There are only two studies examining the relationship of endogenous androgens with arterial stiffness in postmenopausal women. Creatsa et al. found that increased testosterone was associated with increase in arterial stiffness in women [34]. Another study in postmenopausal women on hemodialysis indicated a relationship between extremely low testosterone and increased vascular stiffness [35]. We did not find a relationship between arterial stiffness determined by carotid femoral pulse wave velocity and FT or SHBG. It cannot be excluded that the relationship between androgen concentration and arterial stiffness is U-shaped, but the limited data from observational studies in women do not allow us to draw conclusions.

Increased left-ventricular mass is an important cardiovascular risk factor for morbidity and mortality. Available data revealed that the changes in left-ventricular mass in response to age and hypertrophic stimuli are different in men and women [36]. These differences are especially pronounced in people over 50 years old, in whom reproductive hormone concentrations have fallen. Only one study examined the relationship of sex hormones with heart structure in both sexes [37]. The authors, using MRI, assessed the cardiac mass and right ventricular performance in a large cohort free from cardiovascular disease. Higher levels of testosterone and dehydroepiandrostenedione were associated with greater right ventricular mass in men. In women there was no correlation of testosterone with cardiac mass. Sex hormone binding globulin showed a correlation with right ventricular mass in both sexes, but this association was attenuated and not statistically significant when fully adjusted for covariates. Similar data were obtained in our analyses. Testosterone did not show a relationship with left ventricular mass, while the relation of SHBG with left ventricular mass was BMI dependent.

In vitro studies show that estrogens have anti-proliferative effects on cardiac fibroblasts [38] and vascular smooth-muscle cells [39], while testosterone increases proliferation of myocytes and fibroblasts [40].

The shift in estrogen to androgen ratio during the menopausal transition in hypertensive subjects characterized by the increased ventricular loading condition may predispose not only to changes in ventricular mass but also to ventricular compliance influencing diastolic function [41]. Analyzing the relationship between mitral inflow parameters, we found that FT was inversely related to diastolic function. To our knowledge, this is the first report on the relation of androgens in perimenopausal women with left ventricular diastolic function.

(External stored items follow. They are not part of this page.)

(** ** Replacing the first occurrence *)

Lemma prefix_iff (pat s : string) :
  String.prefix pat s = true <-> exists post, s = pat ++ post.
Proof.
  revert s. induction pat as [|c pat IH]; intros [|d s]; simpl.
  - split; [intros _; now exists "" | reflexivity].
  - split; [intros _; now exists (String d s) | reflexivity].
  - split; [discriminate | intros [post H]; discriminate].
  - destruct (ascii_dec c d) as [->|Hcd].
    + rewrite IH. split; intros [post H]; exists post.
      * now rewrite H.
      * now injection H.
    + split; [discriminate|]. intros [post H]. injection H as H1 H2.
      now subst.
Qed.

Lemma drop_append (pat post : string) :
  JsString.drop (String.length pat) (pat ++ post) = post.
Proof. induction pat as [|c pat IH]; simpl; [now destruct post | exact IH]. Qed.

Lemma replace_unfold (pat rep s : string) :
  JsString.replace pat rep s
  = if String.prefix pat s then rep ++ JsString.drop (String.length pat) s
    else match s with
         | EmptyString => EmptyString
         | String c s' => String c (JsString.replace pat rep s')
         end.
Proof. destruct s; reflexivity. Qed.

(** An occurrence that starts the string is seen by [prefix]. *)
Lemma occurs_at_start (pat s post : string) :
  s = "" ++ pat ++ post -> String.prefix pat s = true.
Proof. intros H. apply prefix_iff. now exists post. Qed.

Lemma prefix_drop (pat s : string) :
  String.prefix pat s = true ->
  exists post, s = pat ++ post /\ JsString.drop (String.length pat) s = post.
Proof.
  intros E. apply prefix_iff in E. destruct E as [post E]. exists post.
  split; [exact E|]. subst s. apply drop_append.
Qed.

The present study has several limitations. The cross-sectional character of the study means that it can explain only associations, not causality. Second, as the study population consisted of mild and moderate hypertensive females, it is not enough to extrapolate our results to other groups. Third, we used automated electrochemiluminescence immunoassay for the quantification for total testosterone and SHBG, not liquid chromatography tandem mass spectrometry. Additionally, calculation of FT using the Vermeulen method may not correlate precisely with directly measured circulating FT. However, immunoassay of total testosterone and calculation of FT are widely accepted methods used in large studies, since measurement of total testosterone by mass spectrometry and FT by equilibrium dialysis is impractical.

In conclusion, in middle-aged hypertensive women independently of menopausal status free testosterone concentration is associated with increased risk of metabolic syndrome.

Free testosterone concentration is positively associated with parameters of subclinical atherosclerosis in the carotid artery and negatively with diastolic function of the left ventricle.

Whether FT is a marker or mediator of cardiovascular disease in this population merits further investigation.

Conflict of interest

The authors declare no conflict of interest.